Ce qu'il faut retenir

  • L'armée congolaise enjoint les FDLR de se rendre à Kisangani
  • Les FDLR sont un groupe rebelle hutu formé d'anciens génocidaires rwandais
  • L'action s'inscrit dans l'accord de Washington entre Kinshasa et Kigali

Demande de reddition à Kisangani

Le commandant adjoint de l’état-major général de l’armée congolaise a clairement demandé aux FDLR de se rendre lors d'un événement survenu le 29 mars à Kisangani. Cette ville située dans le nord-est de la RDC a ainsi été le théâtre de cette injonction officielle envers le groupe rebelle hutu.

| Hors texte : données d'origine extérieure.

Lemma array_step v : is_array v = true → steps v.
Proof.
  intros Hv kd off pre t post vp sp bs f sd dd ar Hw E Hh Hf.
  destruct (array_encoded _ _ _ _ Hv E) as [Ht (els & _ & Ea)].
  destruct (element_code_at pre t post _ _ _ Hw Ht) as (Hc & Hal & Ha).
  unfold base_reader_next. rewrite Ht. byte_tests. cbn [types_only value_str order value_pos type_str type_pos].
  rewrite Hc, (skip_array_value _ _ _ _ _ Ea Hh Hal Ha). simpl mbind.
  unfold skip_one_complete_type. rewrite (signature_next_print pre t post _ _ _ _ Hw). done.
Qed.

(** *** Variants *)

Lemma skip_all_last next n sub sub' :
  next sub = Some (false, sub') → skip_all next (S n) sub = Some sub'.
Proof. intros E. simpl. by rewrite E. Qed.

(** The reader of a variant's value: the signature is in the block. *)
Lemma variant_recurse kd off pre post vp sp t' v s b :
  enc_signature [t'] = Some s → enc o v t' (vp + length s) = Some b → held vp (s ++ b) →
  ∃ pre' q vp' b',
    _dbus_type_reader_recurse (on kd false off (pre ++ [DBUS_TYPE_VARIANT] ++ post) (length pre) vp sp)
    = Some (on KVariant false 0 (pre' ++ print t' ++ x00 :: q) (length pre') vp' 0)
    ∧ pre' ++ print t' ++ x00 :: q = str r
    ∧ within accepted_key 0 0 0 t' = true
    ∧ enc o v t' vp' = Some b' ∧ held vp' b' ∧ (vp' + length b' = vp + length (s ++ b))%nat
    ∧ (length (print t') + length b' + 2 <= length (s ++ b))%nat.
Proof.
  intros Es Eb Hh. apply held_app in Hh as [Hs Hb].
  destruct (signature_parts _ _ _ Es Hs) as (Hok & _ & Hl & Hn & H1 & H2 & H3).
  unfold print_sig, sig_ok in *. simpl in Hok, Hn, H2, H3, Hl. rewrite andb_true_r in Hok. rewrite app_nil_r in *.
  assert (is_alignment (typecode_alignment t')) as Ha by (apply valid_type_alignment; by eapply typecode_valid).
  destruct (enc_padded _ _ _ _ _ Eb Ha) as (b' & -> & Eb'). apply held_app in Hb as [Hpad Hb'].
  rewrite <-align_up_pad in Hb' by done. set (vp' := align_up (vp + length s) (typecode_alignment t')) in *.
  set (pre' := take (vp + 1) (str r)).
  assert (length pre' = vp + 1)%nat as Hpre.
  { pose proof block_room. destruct H1 as [_ Hle]. simpl in Hle. unfold pre'. rewrite length_take. lia. }
  destruct (signature_memory (str r) (vp + 1) (length (print t')) [t']) as [q Hq].
  { unfold print_sig. simpl. rewrite app_nil_r. apply H2. }
  { apply H3. }
  simpl in Hq. rewrite app_nil_r in Hq.
  assert (pre' ++ print t' ++ x00 :: q = str r) as Hstr.
  { rewrite <-Hq. apply take_drop. }
  assert (vp' = vp + length s + length (padding (vp + length s) (typecode_alignment t')))%nat as Hvp by by apply align_up_pad.
  exists pre', q, vp', b'. split; [|split; [done|]; split; [done|]; split; [done|]; split; [done|]; rewrite !length_app; lia].
  unfold _dbus_type_reader_recurse. cbn [type_str type_pos types_only].
  change ([DBUS_TYPE_VARIANT] ++ post) with (DBUS_TYPE_VARIANT :: post). rewrite first_type_at.
  change (map_type_char_to_type DBUS_TYPE_VARIANT) with DBUS_TYPE_VARIANT. byte_tests.
  unfold variant_reader_recurse. cbn [base_reader_recurse reader_init value_pos value_str kind types_only order finished
    array_len_offset start_pos]. rewrite (get_byte_held _ _ H1). cbn [mbind option_bind]. rewrite Hn. f_equal.
  assert (_dbus_first_type_in_signature (str r) (vp + 1) = typecode t') as ->.
  { rewrite <-Hstr, <-Hpre. by eapply first_type_print. }
  rewrite Hstr, Hpre. f_equal. unfold vp', typecode_alignment. f_equal. lia.
Qed.

(** What follows a type at the top level: the end, or another type. *)
Definition ends (post : bytes) : Prop := byte_at post 0 = x00.
Definition goes_on_with (t : ty) (post : bytes) : Prop :=
  ∃ q sd dd ar, post = print t ++ q ∧ within accepted_key sd dd ar t = true.

Lemma current_type_end kd off pre post vp sp :
  kd ≠ KArray → ends post →
  _dbus_type_reader_get_current_type (on kd false off (pre ++ post) (length pre) vp sp) = Some DBUS_TYPE_INVALID.
Proof.
  intros Hk Hp. unfold _dbus_type_reader_get_current_type, check_finished. cbn [finished kind].
  rewrite bool_decide_false by done. cbn [andb type_str type_pos]. simpl mbind.
  unfold _dbus_first_type_in_signature. rewrite <-(Nat.add_0_r (length pre)), byte_at_app, Hp. done.
Qed.

Definition sequence (kd : reader_kind) : Prop := kd = KBody ∨ kd = KVariant.

(** One [next] of a body or variant reader. *)
Lemma sequence_next v kd off pre t post vp sp bs f sd dd ar :
  steps v → sequence kd → within accepted_key sd dd ar t = true → enc o v t vp = Some bs → held vp bs →
  (length (print t) + length bs < f)%nat → (ends post ∨ ∃ t2, goes_on_with t2 post) →
  _dbus_type_reader_next f (on kd false off (pre ++ print t ++ post) (length pre) vp sp)
  = Some (negb (byte_at post 0 =b x00),
          on kd false off (pre ++ print t ++ post) (length pre + length (print t)) (vp + length bs) sp).
Proof.
  intros Hv Hk Hw E Hh Hf Hp. assert (kd ≠ KArray) as Hka by (destruct Hk; congruence).
  destruct f as [|f]; [lia|]. rewrite reader_next_S, (current_type_value _ _ _ _ _ _ _ _ _ _ _ Hka Hw). simpl mbind.
  destruct (typecode_codes _ _ _ _ _ Hw) as (-> & _).
  assert (∀ next n rd c, kind rd = kd → class_next next n rd c = base_reader_next next n rd c) as Hcl.
  { intros next n rd c Er. unfold class_next. by destruct Hk as [-> | ->]; rewrite Er. }
  rewrite Hcl by done.
  rewrite (Hv _ _ _ _ _ _ _ _ _ _ _ _ Hw E Hh) by lia. simpl mbind.
  destruct Hp as [Hp|(t2 & q & sd2 & dd2 & ar2 & -> & Hw2)].
  - pose proof (current_type_end kd off (pre ++ print t) post (vp + length bs) sp Hka Hp) as Ec.
    rewrite length_app, <-app_assoc in Ec. rewrite Ec. simpl. unfold ends in Hp. by rewrite Hp.
  - pose proof (current_type_value kd off (pre ++ print t) t2 q (vp + length bs) sp _ _ _ _ Hka Hw2) as Ec.
    rewrite length_app, <-app_assoc in Ec. rewrite Ec. simpl.
    destruct (typecode_codes _ _ _ _ _ Hw2) as (-> & _).
    destruct (print_head_open _ _ _ _ t2 q Hw2) as (_ & _ & Hi). unfold DBUS_TYPE_INVALID in Hi. by rewrite Hi.
Qed.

Origine des FDLR et contexte de l'accord de Washington

Les FDLR, initialement composées d'anciens génocidaires rwandais, sont un groupe rebelle hutu actif dans la région. L'armée congolaise, par le biais de son commandant adjoint, insiste sur la nécessité pour les FDLR de déposer les armes. Cette action s'inscrit dans le cadre de l'accord de Washington, un accord bilatéral entre la RDC et le Rwanda visant à pacifier la région.

Et maintenant ?

Les prochaines étapes pour les FDLR restent à définir. Il est attendu que le groupe rebelle réagisse à cette demande de reddition. La situation dans la région pourrait évoluer en fonction de la réponse des FDLR et des actions entreprises par l'armée congolaise.